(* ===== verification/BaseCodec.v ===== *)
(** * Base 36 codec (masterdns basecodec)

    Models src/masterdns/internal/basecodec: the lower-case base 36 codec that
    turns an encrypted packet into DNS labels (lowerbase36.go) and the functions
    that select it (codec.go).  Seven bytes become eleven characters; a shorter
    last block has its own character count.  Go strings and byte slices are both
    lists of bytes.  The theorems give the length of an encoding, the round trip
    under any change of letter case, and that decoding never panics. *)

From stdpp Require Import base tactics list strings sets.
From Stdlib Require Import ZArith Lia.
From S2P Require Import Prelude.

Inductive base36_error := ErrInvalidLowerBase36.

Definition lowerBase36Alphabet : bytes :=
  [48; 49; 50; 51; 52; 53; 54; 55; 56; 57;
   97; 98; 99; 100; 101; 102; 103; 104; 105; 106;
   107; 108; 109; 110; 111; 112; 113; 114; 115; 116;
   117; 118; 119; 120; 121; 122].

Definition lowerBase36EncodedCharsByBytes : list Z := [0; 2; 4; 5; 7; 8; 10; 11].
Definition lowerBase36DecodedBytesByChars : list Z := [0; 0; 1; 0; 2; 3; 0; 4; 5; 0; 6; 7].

•••

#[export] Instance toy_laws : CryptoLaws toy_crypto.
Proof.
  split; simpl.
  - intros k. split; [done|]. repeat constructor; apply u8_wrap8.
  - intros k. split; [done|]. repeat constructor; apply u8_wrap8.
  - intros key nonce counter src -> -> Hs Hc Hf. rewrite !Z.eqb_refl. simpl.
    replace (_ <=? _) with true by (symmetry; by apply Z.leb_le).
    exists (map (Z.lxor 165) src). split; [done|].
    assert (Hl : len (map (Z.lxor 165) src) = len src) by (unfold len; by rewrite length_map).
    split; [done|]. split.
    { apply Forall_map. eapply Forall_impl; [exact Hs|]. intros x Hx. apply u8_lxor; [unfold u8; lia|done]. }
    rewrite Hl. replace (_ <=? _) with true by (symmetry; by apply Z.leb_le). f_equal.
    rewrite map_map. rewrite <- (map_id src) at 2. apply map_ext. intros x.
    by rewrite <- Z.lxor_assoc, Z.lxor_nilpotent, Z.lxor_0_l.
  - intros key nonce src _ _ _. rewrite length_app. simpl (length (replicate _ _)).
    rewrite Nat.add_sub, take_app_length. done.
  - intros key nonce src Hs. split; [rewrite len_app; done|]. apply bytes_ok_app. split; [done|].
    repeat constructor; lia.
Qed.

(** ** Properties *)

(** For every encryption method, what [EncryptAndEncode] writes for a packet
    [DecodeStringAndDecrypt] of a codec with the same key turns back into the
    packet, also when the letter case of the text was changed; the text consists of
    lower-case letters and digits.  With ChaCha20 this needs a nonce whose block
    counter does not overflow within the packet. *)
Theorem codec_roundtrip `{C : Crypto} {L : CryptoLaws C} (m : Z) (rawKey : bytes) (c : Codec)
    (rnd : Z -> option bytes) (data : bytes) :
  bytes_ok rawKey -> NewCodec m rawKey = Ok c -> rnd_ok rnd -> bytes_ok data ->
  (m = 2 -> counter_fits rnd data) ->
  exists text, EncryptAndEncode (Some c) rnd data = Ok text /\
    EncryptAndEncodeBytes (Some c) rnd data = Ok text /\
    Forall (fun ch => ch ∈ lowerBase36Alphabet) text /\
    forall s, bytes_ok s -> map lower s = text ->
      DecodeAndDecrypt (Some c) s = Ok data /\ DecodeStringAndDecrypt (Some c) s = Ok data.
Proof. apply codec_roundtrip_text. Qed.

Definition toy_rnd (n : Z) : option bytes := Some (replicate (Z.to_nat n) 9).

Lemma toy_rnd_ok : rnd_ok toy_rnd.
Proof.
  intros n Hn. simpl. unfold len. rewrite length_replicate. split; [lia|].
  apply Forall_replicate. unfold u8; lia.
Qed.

•••

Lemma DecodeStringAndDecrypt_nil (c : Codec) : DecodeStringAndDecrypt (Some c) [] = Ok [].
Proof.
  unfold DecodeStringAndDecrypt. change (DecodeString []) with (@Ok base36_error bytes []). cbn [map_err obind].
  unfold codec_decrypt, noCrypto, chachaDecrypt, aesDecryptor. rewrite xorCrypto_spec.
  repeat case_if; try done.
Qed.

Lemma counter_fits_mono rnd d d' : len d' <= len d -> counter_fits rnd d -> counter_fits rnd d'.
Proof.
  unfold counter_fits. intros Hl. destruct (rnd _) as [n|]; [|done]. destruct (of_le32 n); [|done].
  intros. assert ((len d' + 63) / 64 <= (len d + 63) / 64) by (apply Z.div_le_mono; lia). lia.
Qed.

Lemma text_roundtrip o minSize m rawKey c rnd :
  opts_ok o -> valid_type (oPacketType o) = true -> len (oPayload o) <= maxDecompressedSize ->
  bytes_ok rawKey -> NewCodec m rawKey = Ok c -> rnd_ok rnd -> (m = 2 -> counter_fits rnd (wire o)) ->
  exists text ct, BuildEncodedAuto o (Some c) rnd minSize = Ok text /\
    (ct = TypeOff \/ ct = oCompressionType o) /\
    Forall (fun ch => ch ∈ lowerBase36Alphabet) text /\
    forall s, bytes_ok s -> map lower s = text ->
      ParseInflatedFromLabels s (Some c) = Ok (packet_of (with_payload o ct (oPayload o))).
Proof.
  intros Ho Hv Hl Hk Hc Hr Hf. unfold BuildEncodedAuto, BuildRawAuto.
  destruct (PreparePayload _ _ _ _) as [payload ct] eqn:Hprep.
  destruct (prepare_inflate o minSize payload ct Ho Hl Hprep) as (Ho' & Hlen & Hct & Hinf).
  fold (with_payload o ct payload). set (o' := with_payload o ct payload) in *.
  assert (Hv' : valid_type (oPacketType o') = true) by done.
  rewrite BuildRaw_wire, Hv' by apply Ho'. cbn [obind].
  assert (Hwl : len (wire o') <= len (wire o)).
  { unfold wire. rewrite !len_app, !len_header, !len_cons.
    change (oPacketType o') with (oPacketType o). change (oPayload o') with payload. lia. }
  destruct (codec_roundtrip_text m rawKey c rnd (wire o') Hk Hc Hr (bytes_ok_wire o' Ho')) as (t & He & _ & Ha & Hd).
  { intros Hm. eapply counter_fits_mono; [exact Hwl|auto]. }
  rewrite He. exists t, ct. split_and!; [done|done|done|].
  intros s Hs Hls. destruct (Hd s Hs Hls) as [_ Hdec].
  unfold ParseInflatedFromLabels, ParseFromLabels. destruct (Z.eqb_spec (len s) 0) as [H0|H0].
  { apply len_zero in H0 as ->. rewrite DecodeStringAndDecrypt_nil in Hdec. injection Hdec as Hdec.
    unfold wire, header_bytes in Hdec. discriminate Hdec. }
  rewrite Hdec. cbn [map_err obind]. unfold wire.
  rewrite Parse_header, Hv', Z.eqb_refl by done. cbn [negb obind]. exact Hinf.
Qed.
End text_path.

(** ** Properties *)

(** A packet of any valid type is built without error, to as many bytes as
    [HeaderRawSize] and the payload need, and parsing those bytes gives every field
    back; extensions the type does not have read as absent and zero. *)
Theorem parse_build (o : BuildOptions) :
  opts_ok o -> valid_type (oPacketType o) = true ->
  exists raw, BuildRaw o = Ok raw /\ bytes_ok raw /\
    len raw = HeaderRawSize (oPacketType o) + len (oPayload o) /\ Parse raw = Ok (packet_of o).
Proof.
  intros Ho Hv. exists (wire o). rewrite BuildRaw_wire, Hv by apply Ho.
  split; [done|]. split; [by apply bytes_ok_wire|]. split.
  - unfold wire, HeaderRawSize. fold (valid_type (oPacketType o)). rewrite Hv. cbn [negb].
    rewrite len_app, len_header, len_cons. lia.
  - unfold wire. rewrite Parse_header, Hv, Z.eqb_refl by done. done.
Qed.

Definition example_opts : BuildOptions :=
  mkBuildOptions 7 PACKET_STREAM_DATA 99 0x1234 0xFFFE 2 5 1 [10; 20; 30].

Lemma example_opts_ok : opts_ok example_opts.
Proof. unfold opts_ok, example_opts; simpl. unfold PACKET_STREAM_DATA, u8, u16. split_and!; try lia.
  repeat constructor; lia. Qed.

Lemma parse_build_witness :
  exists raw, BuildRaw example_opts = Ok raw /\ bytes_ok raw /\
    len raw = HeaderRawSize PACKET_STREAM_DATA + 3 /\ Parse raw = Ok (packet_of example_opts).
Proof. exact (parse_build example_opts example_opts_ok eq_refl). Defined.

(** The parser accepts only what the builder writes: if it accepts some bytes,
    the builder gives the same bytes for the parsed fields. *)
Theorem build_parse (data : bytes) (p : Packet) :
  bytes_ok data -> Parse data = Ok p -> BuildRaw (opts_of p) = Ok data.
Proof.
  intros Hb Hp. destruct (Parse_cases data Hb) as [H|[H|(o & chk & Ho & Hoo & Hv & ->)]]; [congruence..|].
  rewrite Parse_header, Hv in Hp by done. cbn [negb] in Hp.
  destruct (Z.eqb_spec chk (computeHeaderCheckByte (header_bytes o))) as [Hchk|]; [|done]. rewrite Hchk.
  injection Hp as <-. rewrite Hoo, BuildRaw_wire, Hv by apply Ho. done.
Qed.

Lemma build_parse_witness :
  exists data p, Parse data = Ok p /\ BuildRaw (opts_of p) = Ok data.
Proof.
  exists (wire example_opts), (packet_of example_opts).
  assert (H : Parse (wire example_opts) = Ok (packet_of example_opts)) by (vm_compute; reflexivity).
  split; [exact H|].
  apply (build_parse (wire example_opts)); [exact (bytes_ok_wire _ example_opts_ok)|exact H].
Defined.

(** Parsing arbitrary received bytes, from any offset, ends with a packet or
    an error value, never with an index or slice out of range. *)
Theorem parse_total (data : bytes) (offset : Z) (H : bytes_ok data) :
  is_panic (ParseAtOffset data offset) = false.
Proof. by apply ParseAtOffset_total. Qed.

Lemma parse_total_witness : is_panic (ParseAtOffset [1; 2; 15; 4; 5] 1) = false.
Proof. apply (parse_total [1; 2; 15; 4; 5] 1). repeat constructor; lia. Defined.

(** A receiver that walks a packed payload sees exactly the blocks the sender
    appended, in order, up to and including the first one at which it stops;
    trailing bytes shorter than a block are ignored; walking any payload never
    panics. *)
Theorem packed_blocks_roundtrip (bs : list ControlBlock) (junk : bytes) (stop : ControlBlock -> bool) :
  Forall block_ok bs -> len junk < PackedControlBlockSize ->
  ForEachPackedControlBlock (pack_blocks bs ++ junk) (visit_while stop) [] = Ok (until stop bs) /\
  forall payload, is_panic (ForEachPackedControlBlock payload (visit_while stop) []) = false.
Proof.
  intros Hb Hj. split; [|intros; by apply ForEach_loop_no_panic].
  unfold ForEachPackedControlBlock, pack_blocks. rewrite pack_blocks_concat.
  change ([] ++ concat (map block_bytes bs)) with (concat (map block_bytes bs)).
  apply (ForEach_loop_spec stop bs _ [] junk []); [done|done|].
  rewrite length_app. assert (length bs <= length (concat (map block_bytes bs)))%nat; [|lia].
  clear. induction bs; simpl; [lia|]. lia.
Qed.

•••

For each line of the listing that holds the word "obind", show that line.

  unfold DecodeStringAndDecrypt. change (DecodeString []) with (@Ok base36_error bytes []). cbn [map_err obind].
  rewrite BuildRaw_wire, Hv' by apply Ho'. cbn [obind].
  rewrite Hdec. cbn [map_err obind]. unfold wire.
  rewrite Parse_header, Hv', Z.eqb_refl by done. cbn [negb obind]. exact Hinf.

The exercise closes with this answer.